◆ **Action item**: Pull every line of the entries that has the word "induction".

[Recorded data Boundary: Start]

(* ===== verification/ShellSpec.v ===== *)
(** * The line editor keeps a text and a cursor in it

    A key that inserts, deletes or moves does to the line buffer what it does to
    the texts before and after the cursor. *)

From Stdlib Require Import String ZArith Lia.
From stdpp Require Import base list.
From S2P Require Import RTThread.
From S2P Require Import Prelude.
From S2P Require Import Bytes.
From S2P Require Import KMemory.
From S2P Require Import KString.
From S2P Require Import KPrintf.
From S2P Require Import FinshVm.
From S2P Require Import Finsh.
From S2P Require Import FinshToken.
From S2P Require Import FinshParser.
From S2P Require Import FinshShell.
From S2P Require Import Msh.
From S2P Require Import Shell.

(** ** The abstract editor *)

Inductive key : Set := KInsert (c : Z) | KBackspace | KDelete | KLeft | KRight.
Definition key_bytes (k : key) : list Z :=
  match k with
  | KInsert c => [c]
  | KBackspace => [8]
  | KDelete => [127]
  | KLeft => [27; 91; 68]
  | KRight => [27; 91; 67]
  end.
(** A character that is no control key of the editor. *)
Definition insertable (c : Z) : bool :=
  (0 <? c) && (c <? 255) && negb ((c =? 8) || (c =? 9) || (c =? 10) || (c =? 13) || (c =? 27) || (c =? 127)).
(** The text before the cursor, last character first, and the text after it. *)
Definition edit (k : key) (lr : list Z * list Z) : list Z * list Z :=
  let '(l, r) := lr in
  match k with
  | KInsert c => (c :: l, r)
  | KBackspace | KDelete => (tail l, r)
  | KLeft => match l with [] => (l, r) | c :: l => (l, c :: r) end
  | KRight => match r with [] => (l, r) | c :: r => (c :: l, r) end
  end.
Definition text_length (lr : list Z * list Z) : Z := zlen (fst lr) + zlen (snd lr).
Definition text_at (lr : list Z * list Z) : list Z := rev (fst lr) ++ snd lr.
(** Keys that never fill the line. *)
Fixpoint keys_fit (ks : list key) (lr : list Z * list Z) : bool :=
  match ks with
  | [] => true
  | k :: ks =>
      match k with KInsert c => insertable c | _ => true end &&
      (text_length (edit k lr) <? FINSH_CMD_SIZE) && keys_fit ks (edit k lr)
  end.
Definition edits (ks : list key) (lr : list Z * list Z) : list Z * list Z := foldl (λ lr k, edit k lr) lr ks.

(** ** States of the editor *)

Definition line_of (t : list Z) : list Z := t ++ replicate (81 - length t) 0.
Definition char_ok (c : Z) : Prop := 0 < c < 256.
Definition text_ok (lr : list Z * list Z) : Prop :=
  text_length lr < FINSH_CMD_SIZE ∧ Forall char_ok (text_at lr).

Section editor.
Context `{!FinshLayout, !Syscalls, !Commands}.
Context (base : finsh_shell).
Definition E (stat : input_stat) (line : list Z) (pos cur : Z) (out : list (list Z * list arg)) : finsh_shell :=
  mk_shell stat (echo_mode base) (prompt_mode base) (current_history base) (history_count base) (cmd_history base)
    (sh_parser base) line pos cur (msh_state base) (finsh_prompt_custom base) out.
Definition ed (lr : list Z * list Z) (out : list (list Z * list arg)) : finsh_shell :=
  E WAIT_NORMAL (line_of (text_at lr)) (text_length lr) (zlen (fst lr)) out.

(** [m] goes from one state to the other, whatever has been printed. *)
Definition goes {A} (m : ST finsh_shell A) (st st' : list (list Z * list arg) → finsh_shell) (a : A) : Prop :=
  ∀ out, ∃ out', m (st out) = Ok (st' out') a.
Lemma goes_bind {A B} (m : ST finsh_shell A) (f : A → ST finsh_shell B) st st1 st2 a b :
  goes m st st1 a → goes (f a) st1 st2 b → goes (m ≫= f) st st2 b.
Proof.
  intros Hm Hf out. destruct (Hm out) as [o1 E1]. destruct (Hf o1) as [o2 E2]. exists o2.
  by rewrite (bind_ok _ _ _ _ _ E1).
Qed.
Lemma goes_ret {A} (a : A) st : goes (mret a) st st a.
Proof. intros out. by exists out. Qed.
(** What is read of the state is not what has been printed. *)
Lemma goes_get {B} (f : finsh_shell → ST finsh_shell B) g st st' b :
  (∀ out, f (st out) = g) → goes g st st' b → goes (get ≫= f) st st' b.
Proof. intros Hf Hg out. rewrite get_bind, Hf. apply Hg. Qed.
Lemma goes_print fmt args stat line pos cur : goes (kprintf fmt args) (E stat line pos cur) (E stat line pos cur) tt.
Proof. intros out. by eexists. Qed.
Lemma goes_backspaces n stat line pos cur : goes (backspaces n) (E stat line pos cur) (E stat line pos cur) tt.
Proof. induction n as [|n IH]; [apply goes_ret|]. eapply goes_bind; [apply goes_print|exact IH]. Qed.
(** [m] prints nothing. *)
Definition silent {A} (m : ST finsh_shell A) (st st' : list (list Z * list arg) → finsh_shell) (a : A) : Prop :=
  ∀ out, m (st out) = Ok (st' out) a.
Lemma goes_silent {A} (m : ST finsh_shell A) st st' a : silent m st st' a → goes m st st' a.
Proof. intros Hm out. exists out. apply Hm. Qed.
Lemma silent_bind {A B} (m : ST finsh_shell A) (f : A → ST finsh_shell B) st st1 st2 a b :
  silent m st st1 a → silent (f a) st1 st2 b → silent (m ≫= f) st st2 b.
Proof. intros Hm Hf out. rewrite (bind_ok _ _ _ _ _ (Hm out)). apply Hf. Qed.
Lemma silent_ret {A} (a : A) st : silent (mret a) st st a.
Proof. done. Qed.
Lemma silent_line {A} (m : ST (list Z) A) stat line line' pos cur a : m line = Ok line' a →
  silent (on_line m) (E stat line pos cur) (E stat line' pos cur) a.
Proof. intros Hm out. unfold on_line. cbn [sh_line E]. by rewrite Hm. Qed.
Lemma goes_line {A} (m : ST (list Z) A) stat line line' pos cur a : m line = Ok line' a →
  goes (on_line m) (E stat line pos cur) (E stat line' pos cur) a.
Proof. intros Hm. by apply goes_silent, silent_line. Qed.
Lemma goes_positions p c stat line pos cur : goes (modify (set_positions p c)) (E stat line pos cur) (E stat line p c) tt.
Proof. by apply goes_silent. Qed.
Lemma goes_stat v stat line pos cur : goes (modify (set_sh_stat v)) (E stat line pos cur) (E v line pos cur) tt.
Proof. by apply goes_silent. Qed.
Lemma silent_put i c stat pre x post pos cur : i = zlen pre → 0 ≤ c < 256 →
  silent (put_char i c) (E stat (pre ++ x :: post) pos cur) (E stat (pre ++ c :: post) pos cur) tt.
Proof.
  intros -> Hc. apply silent_line. unfold store8. pose proof (zlen_nonneg pre). pose proof (zlen_nonneg post).
  change (zlen [u8 c]) with 1 in *. rewrite store_bytes_ok; [|lia|change (zlen [u8 c]) with 1; rewrite zlen_app, zlen_cons; lia].
  f_equal. unfold splice. change (zlen [u8 c]) with 1. unfold u8. rewrite Z.mod_small by lia.
  unfold zlen. rewrite Nat2Z.id, take_app_length. f_equal. cbn [app]. f_equal.
  rewrite cons_middle, app_assoc. apply drop_app_length'. rewrite length_app. simpl. lia.
Qed.
Lemma silent_char i stat pre x post pos cur : i = zlen pre →
  silent (line_char i) (E stat (pre ++ x :: post) pos cur) (E stat (pre ++ x :: post) pos cur) x.
Proof.
  intros ->. apply silent_line. pose proof (zlen_nonneg pre). pose proof (zlen_nonneg post).
  rewrite load8_ok; [|rewrite zlen_app, zlen_cons; lia]. f_equal. unfold byte, zlen. rewrite Nat2Z.id.
  rewrite app_nth2 by lia. by rewrite Nat.sub_diag.
Qed.
Lemma cstr_at pre w post : Forall char_ok w → cstr (pre ++ w ++ 0 :: post) (zlen pre) w.
Proof.
  revert pre. induction w as [|c w IH]; intros pre Hw; pose proof (zlen_nonneg pre); pose proof (zlen_nonneg post).
  - apply cstr_nil; cbn [app].
    + rewrite zlen_app, zlen_cons. lia.
    + unfold byte, zlen. rewrite Nat2Z.id, app_nth2 by lia. by rewrite Nat.sub_diag.
  - inversion_clear Hw as [|?? Hc Hw']. apply cstr_cons; cbn [app].
    + rewrite zlen_app, zlen_cons. pose proof (zlen_nonneg (w ++ 0 :: post)). lia.
    + unfold byte, zlen. rewrite Nat2Z.id, app_nth2 by lia. by rewrite Nat.sub_diag.
    + unfold char_ok in Hc. lia.
    + rewrite cons_middle, app_assoc. specialize (IH (pre ++ [c]) Hw'). by rewrite zlen_app in IH.
Qed.
Lemma silent_string i stat pre w post pos cur : i = zlen pre → Forall char_ok w →
  silent (string_at i) (E stat (pre ++ w ++ 0 :: post) pos cur) (E stat (pre ++ w ++ 0 :: post) pos cur) w.
Proof.
  intros -> Hw. eapply silent_bind; [apply silent_line; by apply rt_strlen_ok, cstr_at|].
  intros out. unfold mret, ST_ret. rewrite get_bind. f_equal. cbn [sh_line E]. unfold slice, zlen. rewrite !Nat2Z.id.
  by rewrite drop_app_length, take_app_length.
Qed.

[Recorded data Boundary: End]

◆ **Answer to this exercise**:
Proof. induction n as [|n IH]; [apply goes_ret|]. eapply goes_bind; [apply goes_print|exact IH]. Qed.
  revert pre. induction w as [|c w IH]; intros pre Hw; pose proof (zlen_nonneg pre); pose proof (zlen_nonneg post).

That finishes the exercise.